→ **Instructions for the task**
Extract each line holding the word "logic" from the entries.
#### Information shown
(* ===== verification/QueryTask.v ===== *)
(** * QueryTask: the common part of every request (core/logic/abstract_query_task.cpp,
    core/logic/abstract_query_task.h)

    A task reads the query of a request into a parameter map, turns it into a log item with its
    prices, identifies the user by the query and the cookie, runs the logic of its module and
    sends the log item.  The request state is threaded by the monad [M], in which an exception
    keeps what was done before it, as the references of the code do.

    The user ids and the traffic control of mtty's library and the avro encoder are parameters;
    what kafka answers and the next user id are arguments. *)
From Stdlib Require Import SpecFloat.
From S2P Require Import Prelude CString UrlCodec UrlParams Cypher UrlHelper Rijndael RijndaelProofs SohuPrice.
From S2P Require Import LogPusher Double PriceDecode Pricing Http.

(** ** Log items (protocol/log/log.h)

    The fields that the tasks set; the others keep their initial values. *)

Record GeoInfo := mkGeo { country : Z; province : Z; city : Z }.

(** [cid], [bidEcpmPrice], [bidBasePrice], [adxuid], [offerPrice] and [bidSize], which only the modules
    for impressions and bids set. *)
Record SelectInfo := mkSelect { cid : Z; bidEcpmPrice : Z; bidBasePrice : Z; ad_adxuid : bytes; ad_offerPrice : Z; ad_bidSize : bytes }.

Record AdInfo := mkAd {
  areaId : bytes; advId : Z; cpid : Z; sid : Z; bannerId : Z; clickId : bytes; adxid : Z; mid : Z;
  pid : bytes; imp_id : bytes; landingUrl : bytes; adxpid : bytes; priceType : Z; ppid : Z; orderId : Z;
  bill : billing; select : SelectInfo;
}.

(** [tags] are [tag1] to [tag10]. *)
Record TraceInfo := mkTrace { version : bytes; deviceType : bytes; sourceid : bytes; tags : list bytes }.

(** [device] without its [deviceID], and what only bids set. *)
Record DeviceInfo := mkDevice { dev_flowType : Z; dev_deviceType : Z; dev_netWork : Z; dev_os : Z; dev_make : bytes }.
Record FlowInfo := mkFlow {
  dealIds : list bytes; keyWords : bytes; mediaType : Z; contentTypes : list Z; log_device : DeviceInfo; deviceInfo : bytes;
}.

Record LogItem := mkLog {
  timeStamp : Z; logType : LogPhaseType; reqStatus : Z; reqMethod : Z; proxy : bytes; referer : bytes;
  userId : bytes; userAgent : bytes; geoInfo : GeoInfo; adInfo : AdInfo; clickx : Z; clicky : Z; deviceID : bytes;
  traceId : Z; traceInfo : TraceInfo; flow : FlowInfo;
}.

Definition ad0 : AdInfo := mkAd [] 0 0 0 0 [] 0 0 [] [] [] [] 0 0 0 (mkBilling 0 0 []) (mkSelect 0 0 0 [] 0 []).
Definition trace0 : TraceInfo := mkTrace [] [] [] (replicate 10 []).
Definition flow0 : FlowInfo := mkFlow [] [] 0 [] (mkDevice 0 0 0 0 []) [].
Definition log0 : LogItem := mkLog 0 BID 0 0 [] [] [] [] (mkGeo 0 0 0) ad0 0 0 [] 0 trace0 flow0.

Definition set_ad (a : AdInfo) (l : LogItem) : LogItem :=
  mkLog (timeStamp l) (logType l) (reqStatus l) (reqMethod l) (proxy l) (referer l) (userId l) (userAgent l)
    (geoInfo l) a (clickx l) (clicky l) (deviceID l) (traceId l) (traceInfo l) (flow l).
Definition set_reqStatus (s : Z) (l : LogItem) : LogItem :=
  mkLog (timeStamp l) (logType l) s (reqMethod l) (proxy l) (referer l) (userId l) (userAgent l)
    (geoInfo l) (adInfo l) (clickx l) (clicky l) (deviceID l) (traceId l) (traceInfo l) (flow l).
Definition set_user (u ip : bytes) (l : LogItem) : LogItem :=
  mkLog (timeStamp l) (logType l) (reqStatus l) (reqMethod l) ip (referer l) u (userAgent l)
    (geoInfo l) (adInfo l) (clickx l) (clicky l) (deviceID l) (traceId l) (traceInfo l) (flow l).
Definition set_bill (b : billing) (a : AdInfo) : AdInfo :=
  mkAd (areaId a) (advId a) (cpid a) (sid a) (bannerId a) (clickId a) (adxid a) (mid a) (pid a) (imp_id a)
    (landingUrl a) (adxpid a) (priceType a) (ppid a) (orderId a) b (select a).
Definition set_landing (u : bytes) (a : AdInfo) : AdInfo :=
  mkAd (areaId a) (advId a) (cpid a) (sid a) (bannerId a) (clickId a) (adxid a) (mid a) (pid a) (imp_id a)
    u (adxpid a) (priceType a) (ppid a) (orderId a) (bill a) (select a).

(** ** Parameters *)

(** mtty/constants.h *)
Class TaskConst := {
  URL_LONG_INPUT_PARAMETER : nat;
  COOKIES_MTTY_ID : bytes; COOKIES_MTTY_DOMAIN : bytes;
  HTTP_REQUEST_GET : Z;
}.

(** [MT::User::UserID]: from a cipher text, from a plain one, or from a sequence number and a time. *)
Class UserIds := {
  UserID : Type;
  uid_decipher : bytes -> UserID;
  uid_of_text : bytes -> UserID;
  uid_new : Z -> Z -> UserID;
  isValid : UserID -> bool;
  uid_text : UserID -> bytes;
  uid_cipher : UserID -> bytes;
}.

(** [writeAvroObject] *)
Class Avro := { avro_encode : LogItem -> bytes }.

(** The calls of [TrafficControllProxy]. *)
Inductive traffic : Type :=
| RecordCPMShow (sid advId : Z) (price : double) | RecordCPCShow (sid : Z)
| RecordCPMClick (sid : Z) | RecordCPCClick (sid advId : Z) (price : double).

(** The requests to the aerospike database, in the order they are made. *)
Inductive db_op : Type :=
| DbIncr (set key bin : bytes) | DbPutSource (sourceId : bytes) (params : ParamMap) (log : LogItem)
| DbPutIndex (key sourceId : bytes)
| DbPut (set key : bytes) (ttl : Z) (bins : gmap bytes bytes)
| DbNewCounter (key : bytes) (banner group solution ttl : Z)   (* UserShowCounter *)
| DbCountShow (key : bytes) (banner group solution : Z).         (* ASMapOperation *)

(** ** The request state and its monad *)

Record task_state := mkState {
  params : ParamMap; log : LogItem; resp : HttpResponse; needLog : bool;
  logs : log_state; trafficCalls : list traffic; db : list db_op;
}.

Inductive result (A : Type) : Type := RVal (a : A) (s : task_state) | RExc (e : exn) (s : task_state) | RUndef.
Arguments RVal {A} _ _.
Arguments RExc {A} _ _.
Arguments RUndef {A}.

Definition M (A : Type) : Type := task_state -> result A.

#[global] Instance M_ret : MRet M := fun A a s => RVal a s.
#[global] Instance M_bind : MBind M :=
  fun A B f m s => match m s with RVal a s => f a s | RExc e s => RExc e s | RUndef => RUndef end.

(** A computation that does not touch the state. *)
Definition lift {A} (m : outcome A) : M A :=
  fun s => match m with Val a => RVal a s | Exc e => RExc e s | Undef => RUndef end.
Definition gets {A} (f : task_state -> A) : M A := fun s => RVal (f s) s.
########
→ **Reply**
(** * QueryTask: the common part of every request (core/logic/abstract_query_task.cpp,
    core/logic/abstract_query_task.h)
    prices, identifies the user by the query and the cookie, runs the logic of its module and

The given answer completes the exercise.